(* ===== verification/Format.v ===== *)
(** * Format: decimals and dates as texts

    The parts of decimal.js and Date that turn amounts into text and back:
    toString, toFixed, and the constructor applied to a text. *)
From S2P Require Import Prelude Money Json.

(** ** Printing *)
Fixpoint trim_zeros (s : string) : string :=
  match s with
  | EmptyString => ""
  | String c s' =>
      let r := trim_zeros s' in
      if Ascii.eqb c "0" && (r === "") then "" else String c r
  end.

Definition sign_text (z : Z) : string := if z <? 0 then "-" else "".

(** [d.toString()] for a decimal with at most four decimal places. *)
Definition dp4_toString (z : Z) : string :=
  let n := Z.abs z in
  sign_text z +:+ pretty (n / 10000) +:+
  (if n mod 10000 =? 0 then "" else "." +:+ trim_zeros (pad 4 (n mod 10000))).

(** [d.toFixed(2)] and [d.toFixed(4)]: rounded half up. *)
Definition toFixed2 (q : Q) : string :=
  let c := round_half_up (Qnum q * 100) (Qden q) in
  sign_text c +:+ pretty (Z.abs c / 100) +:+ "." +:+ pad 2 (Z.abs c mod 100).

Definition toFixed4 (q : Q) : string :=
  let z := to_dp4 q in
  sign_text z +:+ pretty (Z.abs z / 10000) +:+ "." +:+ pad 4 (Z.abs z mod 10000).

(** ** Parsing *)
Definition digit_value (c : ascii) : option Z :=
  let n := Z.of_N (N_of_ascii c) in
  if (48 <=? n) && (n <=? 57) then Some (n - 48) else None.

Fixpoint digits_value (acc : Z) (s : string) : option Z :=
  match s with
  | EmptyString => Some acc
  | String c s' =>
      match digit_value c with
      | Some v => digits_value (acc * 10 + v) s'
      | None => None
      end
  end.

Fixpoint pow10 (n : nat) : positive :=
  match n with O => 1%positive | S n' => (10 * pow10 n')%positive end.

Definition invalid_decimal (s : string) : exn := PlainError ("[DecimalError] Invalid argument: " +:+ s).

(** Integer digits, and fraction digits after a dot; one of them present. *)
Definition parse_unsigned (s : string) : option Q :=
  match split_on "." s with
  | [i] => if i === "" then None
           else match digits_value 0 i with Some v => Some (inject_Z v) | None => None end
  | [i; f] =>
      if (i === "") && (f === "") then None
      else match digits_value 0 (i +:+ f) with
           | Some v => Some (Qmake v (pow10 (String.length f)))
           | None => None
           end
  | _ => None
  end.

(** [new Decimal(text)] for texts without exponent. *)
Definition parse_decimal (s : string) : option Q :=
  match s with
  | String "-" s' => match parse_unsigned s' with Some q => Some (- q)%Q | None => None end
  | _ => parse_unsigned s
  end.

(** ** Printing and parsing agree *)
Lemma digits_value_app acc s t v :
  digits_value acc s = Some v -> digits_value acc (s +:+ t) = digits_value v t.
Proof.
  revert acc. induction s as [|c s IH]; intros acc Hs; [by injection Hs as ->|].
  rewrite str_cons_app. cbn [digits_value] in *. destruct (digit_value c); [|done]. by apply IH.
Qed.

Lemma digit_value_char (x : N) : (x < 10)%N -> digit_value (pretty_N_char x) = Some (Z.of_N x).
Proof.
  intros Hx. assert (x = 0 \/ x = 1 \/ x = 2 \/ x = 3 \/ x = 4 \/ x = 5 \/ x = 6 \/ x = 7 \/ x = 8
    \/ x = 9)%N as Hc by lia. by repeat destruct Hc as [->|Hc]; subst.
Qed.

Lemma pretty_go_value (x : N) s : digits_value 0 (pretty_N_go x s) = digits_value (Z.of_N x) s.
Proof.
  revert s. induction (N.lt_wf_0 x) as [x _ IH]. intros s.
  destruct (decide (x = 0)%N) as [->|Hx]; [by rewrite pretty_N_go_0|].
  rewrite pretty_N_go_step by lia. rewrite IH by (apply N.div_lt; lia). cbn.
  rewrite digit_value_char by (apply N.mod_lt; lia). f_equal.
  pose proof (N.div_mod x 10). lia.
Qed.

Lemma pretty_value (z : Z) : 0 <= z -> digits_value 0 (pretty z) = Some z.
Proof.
  intros Hz. assert (forall n : N, digits_value 0 (pretty n) = Some (Z.of_N n)) as Hn.
  { intros n. unfold pretty, pretty_N. case_decide; [by subst|]. by rewrite pretty_go_value. }
  destruct z as [|p|p]; [apply (Hn 0%N)|apply (Hn (Npos p))|lia].
Qed.

Lemma pretty_nonempty (z : Z) : pretty z <> "".
Proof. intros E. destruct (decide (0 <= z)) as [Hz|Hz].
  - pose proof (pretty_value z Hz) as Hv. rewrite E in Hv. injection Hv as <-. done.
  - destruct z; [lia|lia|]. done.
Qed.

Lemma digits_value_shift v s r :
  digits_value 0 s = Some r -> digits_value v s = Some (v * Z.pos (pow10 (String.length s)) + r).
Proof.
  assert (forall a b x, digits_value a s = Some x ->
    digits_value (a + b) s = Some (b * Z.pos (pow10 (String.length s)) + x)) as Hshift.
  { induction s as [|c s IH]; intros a b x Hx; cbn [digits_value String.length pow10] in *.
    - injection Hx as <-. f_equal. lia.
    - destruct (digit_value c) as [d|]; [|done].
      replace ((a + b) * 10 + d) with ((a * 10 + d) + b * 10) by lia.
      rewrite (IH _ _ _ Hx). f_equal. lia. }
  intros Hr. by rewrite <- (Hshift 0 v r Hr), Z.add_0_l.
Qed.

(** The fraction digits, checked for each of the 9999 of them. *)
Definition fraction_ok (f : Z) : bool :=
  let s := trim_zeros (pad 4 f) in
  lacks "." s && match digits_value 0 s with
                 | Some r => r * 10000 =? f * Z.pos (pow10 (String.length s))
                 | None => false end.

Lemma fractions_ok : forallb (fun n => fraction_ok (Z.of_nat n)) (seq 1 (Z.to_nat 9999)) = true.
Proof. vm_compute. reflexivity. Qed.

Lemma fraction_text f :
  0 < f < 10000 -> let s := trim_zeros (pad 4 f) in
  lacks "." s = true /\ exists r, digits_value 0 s = Some r /\ r * 10000 = f * Z.pos (pow10 (String.length s)).
Proof.
  intros Hf. pose proof fractions_ok as H. rewrite forallb_forall in H.
  specialize (H (Z.to_nat f)). rewrite Z2Nat.id in H by lia.
  specialize (H ltac:(apply List.in_seq; lia)). unfold fraction_ok in H. cbn zeta in H |- *.
  apply andb_true_iff in H as [Hl Hv]. split; [done|].
  destruct (digits_value 0 _) as [r|]; [|done]. exists r. split; [done|]. by apply Z.eqb_eq.
Qed.

Lemma parse_unsigned_print n :
  0 <= n -> exists q, parse_unsigned (pretty (n / 10000) +:+
    (if n mod 10000 =? 0 then "" else "." +:+ trim_zeros (pad 4 (n mod 10000)))) = Some q /\ (q == dec n)%Q.
Proof.
  intros Hn. assert (0 <= n / 10000) as Hi by (apply Z.div_pos; lia).
  pose proof (Z.mod_pos_bound n 10000 ltac:(lia)) as Hm. pose proof (Z.div_mod n 10000 ltac:(lia)) as Hdm.
  pose proof (lacks_pretty "." (n / 10000) eq_refl) as Hl.
  unfold parse_unsigned. destruct (Z.eqb_spec (n mod 10000) 0) as [E|Hne].
  - assert (forall s, s +:+ "" = s) as Happ by (induction s as [|c s IH]; [done|rewrite str_cons_app, IH; done]).
    rewrite Happ, split_on_lacks, bool_decide_eq_false_2 by (done || apply pretty_nonempty).
    rewrite pretty_value by done. eexists. split; [done|]. unfold Qeq, dec, inject_Z. cbn. lia.
  - destruct (fraction_text (n mod 10000)) as (Hlf & r & Hr & Er); [lia|].
    set (s := trim_zeros (pad 4 (n mod 10000))) in *.
    change ("." +:+ s) with (String "." s). rewrite split_on_app, split_on_lacks by done.
    rewrite (bool_decide_eq_false_2 (pretty (n / 10000) = "")) by apply pretty_nonempty. cbn [andb].
    rewrite (digits_value_app _ _ _ _ (pretty_value _ Hi)), (digits_value_shift _ _ _ Hr).
    eexists. split; [done|]. unfold Qeq, dec. cbn [Qnum Qden]. nia.
Qed.

(** A printed amount parses back to itself. *)
Lemma parse_print z : exists q, parse_decimal (dp4_toString z) = Some q /\ (q == dec z)%Q.
Proof.
  destruct (parse_unsigned_print (Z.abs z)) as (q & Hq & E); [lia|].
  unfold dp4_toString, sign_text. destruct (z <? 0) eqn:Hz; reflect.
  - rewrite (str_cons_app "-" ""). cbn [parse_decimal]. cbn [String.append].
    match goal with |- context [parse_unsigned ?s] => change s with (pretty (Z.abs z / 10000) +:+
      (if Z.abs z mod 10000 =? 0 then "" else "." +:+ trim_zeros (pad 4 (Z.abs z mod 10000)))) end.
    rewrite Hq. eexists. split; [done|]. rewrite E. unfold Qeq, dec. cbn. lia.
  - change (exists q0, parse_decimal (pretty (Z.abs z / 10000) +:+
      (if Z.abs z mod 10000 =? 0 then "" else "." +:+ trim_zeros (pad 4 (Z.abs z mod 10000)))) = Some q0 /\
      (q0 == dec z)%Q).
    destruct (pretty (Z.abs z / 10000)) as [|c t] eqn:Et; [by apply pretty_nonempty in Et|].
    assert (Ascii.eqb c "-" = false) as Hc.
    { pose proof (pretty_value (Z.abs z / 10000) ltac:(apply Z.div_pos; lia)) as Hv. rewrite Et in Hv.
      cbn in Hv. by destruct (Ascii.eqb_spec c "-") as [->|]. }
    exists q. split; [|rewrite E; unfold Qeq, dec; cbn; lia].
    rewrite <- Hq, str_cons_app. cbn [parse_decimal].
    destruct (Ascii.eqb_spec c "-") as [->|Hne]; [done|]. by destruct c as [[] [] [] [] [] [] [] []].
Qed.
+---+
WHAT IS BEING ASKED
Show the lines of the listing above with "subst".

REPLY TO THE TASK
    \/ x = 9)%N as Hc by lia. by repeat destruct Hc as [->|Hc]; subst.
  { intros n. unfold pretty, pretty_N. case_decide; [by subst|]. by rewrite pretty_go_value. }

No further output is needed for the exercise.